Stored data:
☆ ☆ ☆ ☆ ☆ ☆ ☆

(** ** Facts on strings *)

Lemma laos_app s t : list_ascii_of_string (s ++ t) = list_ascii_of_string s ++ list_ascii_of_string t.
Proof. induction s as [|c s IH]; simpl; [done|]. by rewrite IH. Qed.
Lemma str_app_assoc (a b c : string) : ((a ++ b) ++ c = a ++ b ++ c)%string.
Proof. induction a as [|x a IH]; [done|]. exact (f_equal (String x) IH). Qed.
Lemma laos_inj s t : list_ascii_of_string s = list_ascii_of_string t -> s = t.
Proof.
  intros H. rewrite <- (string_of_list_ascii_of_string s), <- (string_of_list_ascii_of_string t). by rewrite H.
Qed.
Lemma laos_length s : List.length (list_ascii_of_string s) = String.length s.
Proof. induction s; simpl; auto. Qed.
Lemma str_app_nil s : (s ++ "")%string = s.
Proof. induction s as [|c s IH]; [done|]. exact (f_equal (String c) IH). Qed.
Lemma str_app_inv_head s t t' : (s ++ t = s ++ t')%string -> t = t'.
Proof. induction s as [|c s IH]; simpl; [done|]. intros [= H]. auto. Qed.
Lemma str_app_inv_tail s s' t t' :
  (s ++ t = s' ++ t')%string -> String.length t = String.length t' -> s = s' /\ t = t'.
Proof.
  intros H Hl. apply (f_equal list_ascii_of_string) in H. rewrite !laos_app in H.
  apply app_inj_2 in H as [H1 H2]; [|by rewrite !laos_length]. split; by apply laos_inj.
Qed.
Lemma str_forallb_take p n s : str_forallb p s = true -> str_forallb p (str_take n s) = true.
Proof.
  revert s. induction n as [|n IH]; intros [|c s]; cbn; try done.
  intros [Hc Hs]%andb_true_iff. by rewrite Hc, IH.
Qed.
Lemma str_forallb_lstrip q p s : str_forallb p s = true -> str_forallb p (str_lstrip q s) = true.
Proof.
  induction s as [|c s IH]; simpl; [done|]. intros H. destruct (q c); [|exact H].
  apply IH. by apply andb_true_iff in H as [_ H].
Qed.
Lemma str_forallb_rstrip q p s : str_forallb p s = true -> str_forallb p (str_rstrip q s) = true.
Proof.
  induction s as [|c s IH]; simpl; [done|]. intros [Hc Hs]%andb_true_iff. specialize (IH Hs).
  destruct (str_rstrip q s) as [|c' t]; [destruct (q c); simpl; by rewrite ?Hc|].
  cbn in *. by rewrite Hc.
Qed.
Lemma str_forallb_strip q p s : str_forallb p s = true -> str_forallb p (str_strip_of q s) = true.
Proof. intros. by apply str_forallb_rstrip, str_forallb_lstrip. Qed.
Lemma str_forallb_mono (p q : ascii -> bool) s :
  (forall c, p c = true -> q c = true) -> str_forallb p s = true -> str_forallb q s = true.
Proof.
  intros H. induction s as [|c s IH]; simpl; [done|]. intros [Hc Hs]%andb_true_iff.
  by rewrite H, IH.
Qed.
Lemma sub_runs_label b s : str_forallb label_char (sub_runs is_alnum_lower b s) = true.
Proof.
  revert b. induction s as [|c s IH]; intros b; simpl; [done|].
  destruct (is_alnum_lower c) eqn:E; cbn [str_forallb]; [unfold label_char at 1; by rewrite E, IH|].
  destruct b; cbn [str_forallb]; by rewrite ?IH.
Qed.
Lemma last_is_forall p s : s <> ""%string -> str_forallb p s = true -> last_is p s = true.
Proof.
  intros Hne. induction s as [|c s IH]; [done|]. simpl. intros [Hc Hs]%andb_true_iff.
  destruct s as [|c' s]; [exact Hc|]. by apply IH.
Qed.
Lemma last_is_app p s t : t <> ""%string -> last_is p (s ++ t)%string = last_is p t.
Proof.
  intros Hne. induction s as [|c s IH]; [done|].
  change (last_is p (String c (s ++ t)%string) = last_is p t).
  destruct (s ++ t)%string as [|c' u] eqn:E; [by destruct s, t|]. exact IH.
Qed.
Lemma str_take_app_le n s t : (String.length s <= n)%nat -> exists u, str_take n (s ++ t)%string = (s ++ u)%string.
Proof.
  revert n. induction s as [|c s IH]; intros n H; simpl in *; [by eexists|].
  destruct n as [|n]; [lia|]. destruct (IH n ltac:(lia)) as [u Hu]. exists u.
  change (String c (str_take n (s ++ t)) = String c (s ++ u))%string. by rewrite Hu.
Qed.
Lemma str_take_drop n s : (str_take n s ++ str_drop n s)%string = s.
Proof. revert s. induction n as [|n IH]; intros [|c s]; try done. cbn. change (String c (str_take n s ++ str_drop n s) = String c s)%string. by rewrite IH. Qed.
Lemma str_drop_app s t : str_drop (String.length s) (s ++ t)%string = t.
Proof. induction s as [|c s IH]; simpl; auto. Qed.
Lemma endswith_app s t : endswith t (s ++ t)%string = true.
Proof.
  unfold endswith. rewrite str_length_app.
  replace (String.length s + String.length t - String.length t)%nat with (String.length s) by lia.
  rewrite str_drop_app, String.eqb_refl, andb_true_r. apply Nat.leb_le. lia.
Qed.
Lemma str_take_length_ge n s : (n <= String.length s)%nat -> String.length (str_take n s) = n.
Proof. revert s. induction n as [|n IH]; intros [|c s]; cbn; auto with lia. Qed.
(* ===== verification/PyFloat.v ===== *)
(** Python's floats where their rounding matters: the nearest number of IEEE 754's
    binary64, and [repr] of one. *)
From S2P Require Import Prelude PyText.
Open Scope Z_scope.

#[export] Instance Q_eq_dec : EqDecision Q.
Proof. solve_decision. Defined.

(** The exponent of the first binary digit of [q > 0]. *)
Definition log2_of (q : Q) : Z :=
  let e := Z.log2 (Qnum q) - Z.log2 (Zpos (Qden q)) in
  if q <?q Qpower 2 e then e - 1 else e.
(** The weight of the last of the 53 bits, or of those that a subnormal has. *)
Definition ulp_exponent (q : Q) : Z := Z.max (log2_of q - 52) (-1074).
(** The nearest float, of two the one with the even last bit; [None] beyond the largest. *)
Definition binary64 (q : Q) : option Q :=
  let q := Qred q in
  let a := if q <?q 0 then (- q)%Q else q in
  if Qeq_bool a 0 then Some 0%Q else
  let e := ulp_exponent a in
  let r := (qz (half_even (a / Qpower 2 e)) * Qpower 2 e)%Q in
  if Qpower 2 1024 <=?q r then None else Some (Qred (if q <?q 0 then (- r)%Q else r)).

Example binary64_values :
  map (fun q => match binary64 q with Some r => Some (Qeq_bool r q) | None => None end)
    [1 # 2; 1 # 10; qz (2 ^ 53); qz (2 ^ 53 + 1); Qpower 2 1024; Qpower 2 (-1074); Qpower 2 (-1075)]%Q
  = [Some true; Some false; Some true; Some false; None; Some true; Some false].
Proof. vm_compute. reflexivity. Qed.
Example binary64_product : option_map py_int (r ← binary64 (435 # 100); binary64 (r * 100)) = Some 434.
Proof. vm_compute. reflexivity. Qed.

(** ** [repr] *)

(** The digits of [q > 0] to [n] places, and the exponent of the first. *)
Definition digits_to (n : Z) (q : Q) : Z * Z :=
  let e := exponent10 q in
  let m := half_even (q * Qpower 10 (n - 1 - e)) in
  if m =? 10 ^ n then (10 ^ (n - 1), e + 1) else (m, e).
Definition digits_back (n : Z) (me : Z * Z) : Q := (qz me.1 * Qpower 10 (me.2 - n + 1))%Q.
(** The shortest digits that are read back as the same float; 17 always are. *)
Fixpoint shortest (fuel : nat) (n : Z) (q : Q) : Z * Z :=
  match fuel with
  | O => digits_to n q
  | S fuel =>
      if bool_decide (binary64 (digits_back n (digits_to n q)) = binary64 q) then digits_to n q
      else shortest fuel (n + 1) q
  end.
Definition point_zero (whole frac : string) : string :=
  let frac := str_rstrip is_zero_chr frac in
  (whole ++ "." ++ (if String.eqb frac "" then "0" else frac))%string.
Definition positive_repr (q : Q) : string :=
  let '(m, e) := shortest 16 1 q in
  let d := pretty m in
  if (-4 <=? e) && (e <? 16) then
    if e <? 0 then point_zero "0" (zeros (Z.to_nat (- e - 1)) ++ d)
    else let d := (d ++ zeros (Z.to_nat (e + 1) - String.length d))%string in
         point_zero (str_take (Z.to_nat (e + 1)) d) (str_drop (Z.to_nat (e + 1)) d)
  else (with_point d 1 ++ "e" ++ (if (e <? 0)%Z then "-" else "+") ++ padded 2 (Z.abs e))%string.
Definition float_repr (q : Q) : string :=
  match binary64 q with
  | None => if q <?q 0 then "-inf" else "inf"
  | Some r => if Qeq_bool r 0 then "0.0" else if r <?q 0 then ("-" ++ positive_repr (- r))%string else positive_repr r
  end.
Example float_repr_values :
  map float_repr [0; 2; -5 # 2; 1 # 10; 1 # 3; 1234567; 12345678901234567890; 1 # 100000; 3 # 10000; 10000000000000000]%Q
  = ["0.0"; "2.0"; "-2.5"; "0.1"; "0.3333333333333333"; "1234567.0"; "1.2345678901234567e+19"; "1e-05"; "0.0003"; "1e+16"]%string.
Proof. vm_compute. reflexivity. Qed.

(** ** Whole numbers *)

#[export] Instance binary64_proper : Proper (Qeq ==> eq) binary64.
Proof. intros p q H. unfold binary64. by rewrite (Qred_complete p q H). Qed.
Lemma half_even_int n : half_even (qz n) = n.
Proof.
  unfold half_even, qz. rewrite Qfloor_Z.
  assert (H : (inject_Z n - inject_Z n == 0)%Q) by ring.
  destruct (_ <?q _) eqn:E; [done|]. apply qlt_false in E. rewrite H in E. by apply Qle_bool_iff in E.
Qed.
#[export] Instance half_even_proper : Proper (Qeq ==> eq) half_even.
Proof.
  intros p q H. unfold half_even. rewrite (Qfloor_comp p q H).
  assert (Hr : (p - qz (Qfloor q) == q - qz (Qfloor q))%Q) by (by rewrite H).
  set (a := (p - _)%Q) in *. set (b := (q - _)%Q) in *.
  assert ((a <?q (1 # 2)) = (b <?q (1 # 2)) /\ ((1 # 2) <?q a) = ((1 # 2) <?q b)) as [-> ->].
  { split; apply eq_true_iff_eq; by rewrite !qlt_true, Hr. }
  done.
Qed.
Lemma qz_mul a b : (qz (a * b) == qz a * qz b)%Q.
Proof. unfold qz. by rewrite inject_Z_mult. Qed.
Lemma qz_pow2 k : 0 <= k -> (qz (2 ^ k) == Qpower 2 k)%Q.
Proof. intros Hk. unfold qz. rewrite Zpower_Qpower by lia. done. Qed.
Lemma ulp_int m j : 0 < m < 2 ^ 53 -> 0 <= j -> ulp_exponent (qz (m * 2 ^ j)) <= j.
Proof.
  intros Hm Hj. unfold ulp_exponent. apply Z.max_lub; [|lia].
  unfold log2_of, qz. cbn [Qnum Qden inject_Z]. change (Z.log2 1) with 0.
  assert (Hl : Z.log2 (m * 2 ^ j) <= 52 + j).
  { rewrite Z.log2_mul_pow2 by lia. pose proof (Z.log2_le_mono m (2 ^ 53 - 1) ltac:(lia)) as H.
    change (Z.log2 (2 ^ 53 - 1)) with 52 in H. lia. }
  destruct (_ <?q _); lia.
Qed.
Lemma Qred_Z n : Qred (qz n) = qz n.
Proof.
  unfold qz, inject_Z, Qred. pose proof (Z.ggcd_correct_divisors n 1) as H.
  pose proof (Z.ggcd_gcd n 1) as Hg. destruct (Z.ggcd n 1) as [g [a b]]. cbn in Hg. rewrite Z.gcd_1_r in Hg. subst g.
  destruct H as [-> H]. rewrite Z.mul_1_l in *. subst b. done.
Qed.
(** What 53 bits hold is a float. *)
Lemma binary64_scaled m j : 0 <= m < 2 ^ 53 -> 0 <= j -> m * 2 ^ j < 2 ^ 1024 ->
  binary64 (qz (m * 2 ^ j)) = Some (qz (m * 2 ^ j)).
Proof.
  intros Hm Hj Hb. set (n := m * 2 ^ j). unfold binary64. rewrite !Qred_Z.
  assert (Hn : 0 <= n) by (apply Z.mul_nonneg_nonneg; [lia|by apply Z.pow_nonneg]).
  assert (Hneg : (qz n <?q 0) = false) by (apply qlt_false; unfold qz, Qle; cbn; lia). rewrite !Hneg.
  destruct (Qeq_bool (qz n) 0) eqn:E0.
  { apply Qeq_bool_iff in E0. unfold qz, Qeq in E0. cbn in E0. assert (Hz : n = 0) by lia. by rewrite Hz. }
  assert (Hm0 : 0 < m). { destruct (Z.eq_dec m 0) as [->|]; [|lia]. unfold n in E0. by rewrite Z.mul_0_l in E0. }
  pose proof (ulp_int m j ltac:(lia) Hj) as He. fold n in He. set (e := ulp_exponent (qz n)) in *.
  assert (H2 : ~ (2 == 0)%Q) by done.
  assert (Hp : ~ (Qpower 2 e == 0)%Q) by (by apply Qpower_not_0).
  assert (Hq : (qz n / Qpower 2 e == qz (m * 2 ^ (j - e)))%Q).
  { unfold n. rewrite !qz_mul, !qz_pow2 by lia. assert (Hs : (Qpower 2 j == Qpower 2 (j - e) * Qpower 2 e)%Q).
    { rewrite <- Qpower_plus by done. by replace (j - e + e) with j by lia. }
    rewrite Hs. field. done. }
  assert (Hh : half_even (qz n / Qpower 2 e) = m * 2 ^ (j - e)) by (by rewrite Hq, half_even_int). rewrite !Hh. assert (Hr : (qz (m * 2 ^ (j - e)) * Qpower 2 e == qz n)%Q).
  { rewrite <- Hq. field. done. }
  assert (Hbig : (Qpower 2 1024 <=?q qz (m * 2 ^ (j - e)) * Qpower 2 e)%py = false).
  { apply qle_false. rewrite Hr. rewrite <- (qz_pow2 1024) by lia. unfold qz. by rewrite <- Zlt_Qlt. }
  rewrite Hbig. f_equal. rewrite (Qred_complete _ _ Hr). apply Qred_Z.
Qed.
Lemma binary64_int n : 0 <= n < 2 ^ 53 -> binary64 (qz n) = Some (qz n).
Proof.
  intros Hn. pose proof (binary64_scaled n 0 Hn ltac:(lia)) as H. rewrite Z.mul_1_r in H. apply H.
  apply (Z.lt_le_trans _ (2 ^ 53)); [lia|]. apply Z.pow_le_mono_r; lia.
Qed.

☆ ☆ ☆ ☆ ☆ ☆ ☆

*Required work*:
Starting at the line above that contains "Lemma str_app_inv_head s", write out each line exactly until the line that contains "cbn; try done." has been written, and stop there.

*Task result*:
Lemma str_app_inv_head s t t' : (s ++ t = s ++ t')%string -> t = t'.
Proof. induction s as [|c s IH]; simpl; [done|]. intros [= H]. auto. Qed.
Lemma str_app_inv_tail s s' t t' :
  (s ++ t = s' ++ t')%string -> String.length t = String.length t' -> s = s' /\ t = t'.
Proof.
  intros H Hl. apply (f_equal list_ascii_of_string) in H. rewrite !laos_app in H.
  apply app_inj_2 in H as [H1 H2]; [|by rewrite !laos_length]. split; by apply laos_inj.
Qed.
Lemma str_forallb_take p n s : str_forallb p s = true -> str_forallb p (str_take n s) = true.
Proof.
  revert s. induction n as [|n IH]; intros [|c s]; cbn; try done.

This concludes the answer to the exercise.